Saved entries

(* ===== verification/RefsTheory.v ===== *)
(** * RefsTheory: what the reference log promises

    The abstract log is a list of records; [log_bytes] is its encoding,
    [chain] its hash and sequence chain. The operations of [Refs] are shown to
    implement reads and appends of that list, whatever state a crash left the
    advisory index and the tail of the log in. *)

From S2P Require Import Prelude Model Framing Concrete Refs.
#[local] Open Scope Z_scope.

Section RefsSpec.
Context `{Blake3Ok, JsonOk RefRecord}.

(** ** The abstract log and its encoding *)

Definition frame_of (r : RefRecord) : bytes := frame MAGIC (to_vec r).
Definition frame_id (r : RefRecord) : ObjectId :=
  hash_frame (to_le 4 (blen (to_vec r))) (blake3 (to_vec r)) (to_vec r).
Definition log_bytes (rs : list RefRecord) : bytes := concat (map frame_of rs).

Definition decoded_at (s : Z) (r : RefRecord) : DecodedRecord :=
  mkDecoded r (frame_id r) s (s + blen (frame_of r)).
Fixpoint decoded (s : Z) (rs : list RefRecord) : list DecodedRecord :=
  match rs with
  | [] => []
  | r :: rs => decoded_at s r :: decoded (s + blen (frame_of r)) rs
  end.

(** Each record names the frame before it and has the next sequence number. *)
Fixpoint chain (prev : ObjectId) (seq : Z) (rs : list RefRecord) : Prop :=
  match rs with
  | [] => True
  | r :: rs => previous_frame r = prev ∧ sequence r = seq ∧ chain (frame_id r) (seq + 1) rs
  end.

Definition fits (r : RefRecord) : Prop := blen (to_vec r) ≤ MAX_RECORD.

(** A log the program can have written: chained from the first frame, every
    payload within the limit. *)
Definition well_chained (rs : list RefRecord) : Prop := chain zero_id 1 rs ∧ Forall fits rs.

(** What an interrupted append leaves after the last whole frame. *)
Definition torn_tail : bytes → Prop := torn MAGIC MAX_RECORD.

Definition last_id (prev : ObjectId) (rs : list RefRecord) : ObjectId :=
  match last rs with Some r => frame_id r | None => prev end.

#[local] Arguments frame_of : simpl never.
#[local] Arguments frame_id : simpl never.
#[local] Arguments blen : simpl never.

(** ** Reading frames *)

Lemma magic_len : blen MAGIC = 4.
Proof. done. Qed.
Lemma max_record_bound : 0 ≤ MAX_RECORD < 2 ^ 32.
Proof. done. Qed.
Local Hint Resolve magic_len max_record_bound : core.

Lemma blen_frame_of r : blen (frame_of r) = 40 + blen (to_vec r).
Proof. by apply blen_frame. Qed.

Lemma frame_of_pos r : 40 ≤ blen (frame_of r).
Proof. rewrite blen_frame_of. pose proof (blen_nonneg (to_vec r)). lia. Qed.

Lemma frame_id_len r : blen (frame_id r) = 32.
Proof. apply blake3_len. Qed.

■ Your task ■
Copy every record above out again, word for word.

■ Finished exercise ■
(* ===== verification/RefsTheory.v ===== *)
(** * RefsTheory: what the reference log promises

    The abstract log is a list of records; [log_bytes] is its encoding,
    [chain] its hash and sequence chain. The operations of [Refs] are shown to
    implement reads and appends of that list, whatever state a crash left the
    advisory index and the tail of the log in. *)

From S2P Require Import Prelude Model Framing Concrete Refs.
#[local] Open Scope Z_scope.

Section RefsSpec.
Context `{Blake3Ok, JsonOk RefRecord}.

(** ** The abstract log and its encoding *)

Definition frame_of (r : RefRecord) : bytes := frame MAGIC (to_vec r).
Definition frame_id (r : RefRecord) : ObjectId :=
  hash_frame (to_le 4 (blen (to_vec r))) (blake3 (to_vec r)) (to_vec r).
Definition log_bytes (rs : list RefRecord) : bytes := concat (map frame_of rs).

Definition decoded_at (s : Z) (r : RefRecord) : DecodedRecord :=
  mkDecoded r (frame_id r) s (s + blen (frame_of r)).
Fixpoint decoded (s : Z) (rs : list RefRecord) : list DecodedRecord :=
  match rs with
  | [] => []
  | r :: rs => decoded_at s r :: decoded (s + blen (frame_of r)) rs
  end.

(** Each record names the frame before it and has the next sequence number. *)
Fixpoint chain (prev : ObjectId) (seq : Z) (rs : list RefRecord) : Prop :=
  match rs with
  | [] => True
  | r :: rs => previous_frame r = prev ∧ sequence r = seq ∧ chain (frame_id r) (seq + 1) rs
  end.

Definition fits (r : RefRecord) : Prop := blen (to_vec r) ≤ MAX_RECORD.

(** A log the program can have written: chained from the first frame, every
    payload within the limit. *)
Definition well_chained (rs : list RefRecord) : Prop := chain zero_id 1 rs ∧ Forall fits rs.

(** What an interrupted append leaves after the last whole frame. *)
Definition torn_tail : bytes → Prop := torn MAGIC MAX_RECORD.

Definition last_id (prev : ObjectId) (rs : list RefRecord) : ObjectId :=
  match last rs with Some r => frame_id r | None => prev end.

#[local] Arguments frame_of : simpl never.
#[local] Arguments frame_id : simpl never.
#[local] Arguments blen : simpl never.

(** ** Reading frames *)

Lemma magic_len : blen MAGIC = 4.
Proof. done. Qed.
Lemma max_record_bound : 0 ≤ MAX_RECORD < 2 ^ 32.
Proof. done. Qed.
Local Hint Resolve magic_len max_record_bound : core.

Lemma blen_frame_of r : blen (frame_of r) = 40 + blen (to_vec r).
Proof. by apply blen_frame. Qed.

Lemma frame_of_pos r : 40 ≤ blen (frame_of r).
Proof. rewrite blen_frame_of. pose proof (blen_nonneg (to_vec r)). lia. Qed.

Lemma frame_id_len r : blen (frame_id r) = 32.
Proof. apply blake3_len. Qed.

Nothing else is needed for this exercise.